◆ Your assignment: Please copy out every line in the entries that includes the word "Malformed".

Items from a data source

Lemma write_private_spec cur t key :
  triple (drafting cur t (fun tmp => tmp = None)) (write_private_key_file uid umask PTemporary key)
    (fun _ => drafting cur t (fun tmp => exists e, tmp = Some e /\ e_bytes e = key /\ safe_entry e))
    (holding cur None t True).
Proof.
  unfold write_private_key_file.
  apply (triple_bind _ _ _ (fun _ => drafting cur t (fun tmp =>
    exists e, tmp = Some e /\ m_kind (e_meta e) = Regular /\ m_uid (e_meta e) = uid))).
  { apply draft_step; [done|done|]. intros w tmp -> ->. split_and!; try done.
    - intros p Hp. simpl. by simplify_map_eq.
    - eexists. simpl. by simplify_map_eq. }
  intros []. apply (triple_bind _ _ _ (fun _ => drafting cur t (fun tmp =>
    exists e, tmp = Some e /\ safe_entry e))).
  { apply draft_step; [done|done|]. intros w tmp Htmp (e & -> & Hk & Hu). split_and!; try done.
    - intros p Hp. simpl. by rewrite lookup_alter_ne.
    - eexists. simpl. rewrite lookup_alter, decide_True, Htmp by done. split; [done|].
      unfold safe_entry, key_file_is_unsafe. simpl. rewrite Hk, Hu, Z.eqb_refl. done. }
  intros []. apply (triple_bind _ _ _ (fun _ => drafting cur t (fun tmp =>
    exists e, tmp = Some e /\ e_bytes e = key /\ safe_entry e))).
  { apply draft_step; [|done|].
    - intros n w p Hp. simpl. by rewrite lookup_alter_ne.
    - intros w tmp Htmp (e & -> & Hs). split_and!; try done.
      + intros p Hp. simpl. by rewrite lookup_alter_ne.
      + eexists. simpl. rewrite lookup_alter, decide_True, Htmp by done. done. }
  intros []. eapply triple_conseq; [apply reads_look, _|done|done|by intros w []].
Qed.
(* ===== verification/HttpRange.v ===== *)
(** * The byte-range reader of the pack endpoint ([src/src/api/http_range.rs])

    [parse_single_range] turns the value of a [Range] header into one inclusive
    interval of a representation, or names why it will not.  The reference is
    the set of byte positions a range asks for, [asks_for]; the reader returns
    exactly that set, as an interval, when it is not empty. *)
From S2P Require Import Prelude RustStr.

Local Open Scope string_scope.
Local Open Scope Z_scope.

(** ** Definitions *)

Record ResolvedByteRange := {
  start : Z;
  end_ : Z;
  complete_length : Z;
  requested : bool;
}.

Inductive RangeError :=
| EmptyRepresentation
| UnsupportedUnit
| MultipleRanges
| Malformed
| Overflow
| Unsatisfiable
| ZeroLengthSuffix.

#[global] Instance RangeError_eq_dec : EqDecision RangeError.
Proof. solve_decision. Defined.
#[global] Instance ResolvedByteRange_eq_dec : EqDecision ResolvedByteRange.
Proof. solve_decision. Defined.

Definition u64_wrap (z : Z) : Z := z mod 18446744073709551616.

Definition range_len (r : ResolvedByteRange) : Z := u64_wrap (end_ r - start r + 1).
Definition is_partial (r : ResolvedByteRange) : bool := requested r.

Definition content_range (r : ResolvedByteRange) : string :=
  "bytes " +:+ print_u64 (start r) +:+ "-" +:+ print_u64 (end_ r) +:+ "/"
  +:+ print_u64 (complete_length r).

Definition unsatisfied_content_range (complete_length : Z) : string :=
  "bytes */" +:+ print_u64 complete_length.

Definition invalid_unit_or_syntax (header : string) : RangeError :=
  if str_contains "="%char header then UnsupportedUnit else Malformed.

(** [checked_mul] and [checked_add] of [u64]. *)
Definition u64_checked (z : Z) : option Z := if z <=? u64_max then Some z else None.

Fixpoint parse_decimal_loop (number : Z) (value : string) : result RangeError Z :=
  match value with
  | EmptyString => Ok number
  | String digit value =>
      match u64_checked (number * 10) ≫= fun number => u64_checked (number + (byte_of digit - 48)) with
      | Some number => parse_decimal_loop number value
      | None => Err Overflow
      end
  end.

Definition parse_decimal (value : string) : result RangeError Z :=
  if str_is_empty value || negb (str_all is_ascii_digit value) then Err Malformed
  else parse_decimal_loop 0 value.

Definition resolve_bounded (start requested_end complete_length : Z) :
    result RangeError ResolvedByteRange :=
  if (complete_length <=? start) || (requested_end <? start) then Err Unsatisfiable
  else Ok {| start := start; end_ := Z.min requested_end (complete_length - 1);
             complete_length := complete_length; requested := true |}.

Definition resolve_open_ended (start complete_length : Z) : result RangeError ResolvedByteRange :=
  if complete_length <=? start then Err Unsatisfiable
  else Ok {| start := start; end_ := complete_length - 1;
             complete_length := complete_length; requested := true |}.

Definition resolve_suffix (suffix_length complete_length : Z) : result RangeError ResolvedByteRange :=
  if suffix_length =? 0 then Err ZeroLengthSuffix
  else
    let length := Z.min suffix_length complete_length in
    Ok {| start := complete_length - length; end_ := complete_length - 1;
          complete_length := complete_length; requested := true |}.

(** The part of [parse_single_range] behind the [bytes=] prefix. *)
Definition parse_range_value (value : string) (complete_length : Z) :
    result RangeError ResolvedByteRange :=
  if str_is_empty value then Err Malformed
  else if str_contains ","%char value then Err MultipleRanges
  else if str_any is_ascii_whitespace value then Err Malformed
  else
    '(first, last) ← ok_or (split_once "-"%char value) Malformed;
    if str_contains "-"%char last then Err Malformed
    else match str_is_empty first, str_is_empty last with
    | true, true => Err Malformed
    | true, false => n ← parse_decimal last; resolve_suffix n complete_length
    | false, true => n ← parse_decimal first; resolve_open_ended n complete_length
    | false, false =>
        a ← parse_decimal first; b ← parse_decimal last; resolve_bounded a b complete_length
    end.

Definition parse_single_range (header : option string) (complete_length : Z) :
    result RangeError ResolvedByteRange :=
  if complete_length =? 0 then Err EmptyRepresentation
  else match header with
  | None => Ok {| start := 0; end_ := complete_length - 1;
                  complete_length := complete_length; requested := false |}
  | Some header =>
      value ← ok_or (strip_prefix "bytes=" header) (invalid_unit_or_syntax header);
      parse_range_value value complete_length
  end.

(** ** The reference: what a range asks for *)

Inductive byte_range := Span (first last : Z) | From (first : Z) | Suffix (count : Z).

(** [value] spells [spec]: decimal digits around one hyphen, nothing else. *)
Inductive spells : string -> byte_range -> Prop :=
| spells_span s t a b :
    digits_value s = Some a -> digits_value t = Some b ->
    spells (s +:+ String "-" t) (Span a b)
| spells_from s a : digits_value s = Some a -> spells (s +:+ "-") (From a)
| spells_suffix t n : digits_value t = Some n -> spells (String "-" t) (Suffix n).

Definition fits (spec : byte_range) : bool :=
  match spec with
  | Span a b => (a <=? u64_max) && (b <=? u64_max)
  | From a => a <=? u64_max
  | Suffix n => n <=? u64_max
  end.

(** The byte positions of a representation of [len] bytes that a range selects. *)
Definition asks_for (spec : byte_range) (len i : Z) : Prop :=
  0 <= i < len /\
  match spec with
  | Span a b => a <= i <= b
  | From a => a <= i
  | Suffix n => len - n <= i
  end.

(** ** Lemmas *)

Lemma parse_decimal_loop_spec s acc :
  0 <= acc <= u64_max ->
  str_all is_ascii_digit s = true ->
  parse_decimal_loop acc s
  = match digits_acc acc s with
    | Some n => if n <=? u64_max then Ok n else Err Overflow
    | None => Err Malformed
    end.
Proof.
  revert acc; induction s as [|c s IH]; intros acc Hacc Hs.
  { simpl. by replace (acc <=? u64_max) with true by lia. }
  simpl in Hs. bsimp. cbn [parse_decimal_loop digits_acc].
  destruct (digits_acc_is_Some (String c s) acc) as [v Hv]; [simpl; by rewrite H|].
  cbn [digits_acc] in Hv. unfold digit_of in *. rewrite H in *.
  assert (Hd : 0 <= byte_of c - 48) by (unfold is_ascii_digit in H; bsimp; lia).
  unfold u64_checked. destruct (acc * 10 <=? u64_max) eqn:E1; cbn [mbind option_bind].
  1: destruct (acc * 10 + (byte_of c - 48) <=? u64_max) eqn:E2; [apply IH; [bsimp; lia|done]|].
  all: rewrite Hv; apply digits_acc_bounds in Hv; [|lia];
    assert (1 <= 10 ^ str_len s) by (apply (Z.pow_le_mono_r 10 0); unfold str_len; lia);
    bsimp; replace (v <=? u64_max) with false by nia; done.
Qed.

(** The checked loop reads the number the digits spell, or names the problem. *)
Lemma parse_decimal_spec s :
  parse_decimal s
  = match digits_value s with
    | Some n => if n <=? u64_max then Ok n else Err Overflow
    | None => Err Malformed
    end.
Proof.
  unfold parse_decimal, digits_value. destruct s as [|c s]; [done|]. cbn [str_is_empty orb].
  destruct (str_all is_ascii_digit (String c s)) eqn:E; cbn [negb].
  - apply parse_decimal_loop_spec; [mlia|done].
  - destruct (digits_acc 0 (String c s)) eqn:Ed; [|done]. apply digits_acc_all in Ed. congruence.
Qed.

Definition resolve (spec : byte_range) (len : Z) : result RangeError ResolvedByteRange :=
  match spec with
  | Span a b => resolve_bounded a b len
  | From a => resolve_open_ended a len
  | Suffix n => resolve_suffix n len
  end.

Lemma digits_plain s n c :
  digits_value s = Some n -> is_ascii_digit c = false -> str_contains c s = false.
Proof. intros [_ H]%digits_value_all Hc. by eapply str_all_not_contains. Qed.
Record DrivePoint := MkDrivePoint {
  dp_at_ms : Z;
  dp_coordinates : option ((f64 * f64));
  dp_speed : option Z;
  dp_power : option f64;
  dp_battery_level : option Z;
  dp_ideal_range_km : option f64;
  dp_rated_range_km : option f64;
  dp_odometer_km : option f64;
  dp_odometer_coarse : bool;
  dp_outside_temp : option f64;
  dp_inside_temp : option f64;
  dp_charge_energy_added : option f64;
  dp_evidence : DriveEvidence;
}.
#[export] Instance eta_DrivePoint : Eta DrivePoint := fun r =>
  MkDrivePoint (dp_at_ms r) (dp_coordinates r) (dp_speed r) (dp_power r) (dp_battery_level r)
  (dp_ideal_range_km r) (dp_rated_range_km r) (dp_odometer_km r) (dp_odometer_coarse r) (dp_outside_temp r)
  (dp_inside_temp r) (dp_charge_energy_added r) (dp_evidence r).

Record LifecycleSample := MkLifecycleSample {
  ls_observation_id : Z;
  ls_observed_at_ms : Z;
  ls_vehicle_state : string;
  ls_payload : json;
}.
#[export] Instance eta_LifecycleSample : Eta LifecycleSample := fun r =>
  MkLifecycleSample (ls_observation_id r) (ls_observed_at_ms r) (ls_vehicle_state r) (ls_payload r).

Record LifecycleStep := MkLifecycleStep {
  step_state : OpenSessionState;
  step_delta : LifecycleDelta;
  step_quarantined : bool;
}.
#[export] Instance eta_LifecycleStep : Eta LifecycleStep := fun r =>
  MkLifecycleStep (step_state r) (step_delta r) (step_quarantined r).

(** ** Charging *)

Inductive FastChargerKind := Supercharger | OtherDc | TeslaAc | NoInformation | Unrecognised.
#[export] Instance FastChargerKind_eq_dec : EqDecision FastChargerKind.
Proof. solve_decision. Defined.

Inductive SampleBrand := BrandTesla | BrandOther | NoBrand.
#[export] Instance SampleBrand_eq_dec : EqDecision SampleBrand.
Proof. solve_decision. Defined.

Record ChargeEnergyTotals := MkChargeEnergyTotals {
  et_added_kwh : option f64;
  et_used_kwh : option f64;
}.
#[export] Instance eta_ChargeEnergyTotals : Eta ChargeEnergyTotals := fun r =>
  MkChargeEnergyTotals (et_added_kwh r) (et_used_kwh r).

Record EfficiencyPoint := MkEfficiencyPoint {
  ep_level : Z;
  ep_counter_kwh : f64;
  ep_rated_km : f64;
}.
#[export] Instance eta_EfficiencyPoint : Eta EfficiencyPoint := fun r =>
  MkEfficiencyPoint (ep_level r) (ep_counter_kwh r) (ep_rated_km r).

Record EfficiencyFold := MkEfficiencyFold {
  ef_first : option EfficiencyPoint;
  ef_last : option EfficiencyPoint;
  ef_heater_seen : bool;
  ef_rejected : bool;
}.
#[export] Instance eta_EfficiencyFold : Eta EfficiencyFold := fun r =>
  MkEfficiencyFold (ef_first r) (ef_last r) (ef_heater_seen r) (ef_rejected r).

Record SamplePower := MkSamplePower {
  sp_power_kw : option f64;
  sp_phase_count : option Z;
}.
#[export] Instance eta_SamplePower : Eta SamplePower := fun r =>
  MkSamplePower (sp_power_kw r) (sp_phase_count r).

Record PhaseSet := MkPhaseSet {
  ph_one : bool;
  ph_two : bool;
  ph_three : bool;
}.
#[export] Instance eta_PhaseSet : Eta PhaseSet := fun r =>
  MkPhaseSet (ph_one r) (ph_two r) (ph_three r).
Lemma NoDup_key {A} (f : A -> Z) l x y : NoDup (f <$> l) -> x ∈ l -> y ∈ l -> f x = f y -> x = y.
Proof.
  induction l as [|z l IH]; cbn; intros Hn; [by intros ?%elem_of_nil|]. apply NoDup_cons in Hn as [Hz Hn].
  intros [->|Hx]%elem_of_cons [->|Hy]%elem_of_cons E; [done| | |by apply IH].
  - destruct Hz. rewrite E. by apply list_elem_of_fmap_2.
  - destruct Hz. rewrite <- E. by apply list_elem_of_fmap_2.
Qed.

(** C30: The label of a point is a function of the set of fences: with catalogue ids
    that are unique, any order of the catalogue names the same fence, and no fence that
    contains the point has a smaller radius, or the same radius and a smaller
    distance, or both the same and a smaller id. *)
Theorem geofence_rule_order_free `{Libm} (la lo : f64) (fences fences' : list GeofenceFence)
    (Hids : NoDup (gf_source_geofence_id <$> fences)) (Hperm : fences ≡ₚ fences') :
  match_geofence la lo fences = match_geofence la lo fences'
  /\ (forall g, match_geofence la lo fences = Some g ->
        exists d, (g, d) ∈ containing la lo fences /\ forall x, x ∈ containing la lo fences -> ~ fence_lt x (g, d)).
Proof.
  split.
  - rewrite !match_geofence_containing. f_equal. apply (min_by_perm fence_cmp fence_lt fence_cmp_gt fence_lt_trans
      fence_lt_cotrans fence_lt_irrefl).
    + intros a b Ha Hb. destruct (fence_trichotomy a b) as [?|[E|?]]; [by right; left| |by right; right].
      left. eapply containing_unique; [done|done|]. injection E as _ _ E.
      eapply (NoDup_key gf_source_geofence_id fences); [exact Hids| | |exact E]; by eapply containing_sub.
    + unfold containing. destruct (result_ok _); [|done]. by rewrite Hperm.
  - intros g. rewrite match_geofence_containing. intros (x & Ex & ->)%fmap_Some.
    apply (min_by_Some fence_cmp fence_lt fence_cmp_gt fence_lt_trans fence_lt_cotrans fence_lt_irrefl) in Ex as [Hin Hle].
    exists x.2. by destruct x.
Qed.

Definition ex_fence (id : Z) (radius : Z) : GeofenceFence :=
  {| gf_source_geofence_id := id; gf_name := "Home"; gf_latitude := f64_of_Z 51; gf_longitude := f64_of_Z 1;
     gf_radius_m := f64_of_Z radius; gf_billing_type := None; gf_cost_per_unit := None; gf_session_fee := None |}.

Lemma geofence_rule_order_free_witness :
  let libm := {| f64_sin := fun x => x; f64_cos := fun _ => f64_one; f64_asin := fun x => x |} in
  let fences := [ex_fence 1 300; ex_fence 2 200; ex_fence 3 200] in
  (gf_source_geofence_id <$> match_geofence (H := libm) (f64_of_Z 51) (f64_of_Z 1) fences) = Some 2
  /\ match_geofence (H := libm) (f64_of_Z 51) (f64_of_Z 1) fences
     = match_geofence (H := libm) (f64_of_Z 51) (f64_of_Z 1) (reverse fences).
Proof.
  split; [vm_compute; reflexivity|]. apply geofence_rule_order_free.
  - vm_compute. by apply (bool_decide_unpack _).
  - symmetry. apply reverse_Permutation.
Defined.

◆ Result below:
| Malformed
  if str_contains "="%char header then UnsupportedUnit else Malformed.
  if str_is_empty value || negb (str_all is_ascii_digit value) then Err Malformed
  if str_is_empty value then Err Malformed
  else if str_any is_ascii_whitespace value then Err Malformed
    '(first, last) ← ok_or (split_once "-"%char value) Malformed;
    if str_contains "-"%char last then Err Malformed
    | true, true => Err Malformed
    | None => Err Malformed
    | None => Err Malformed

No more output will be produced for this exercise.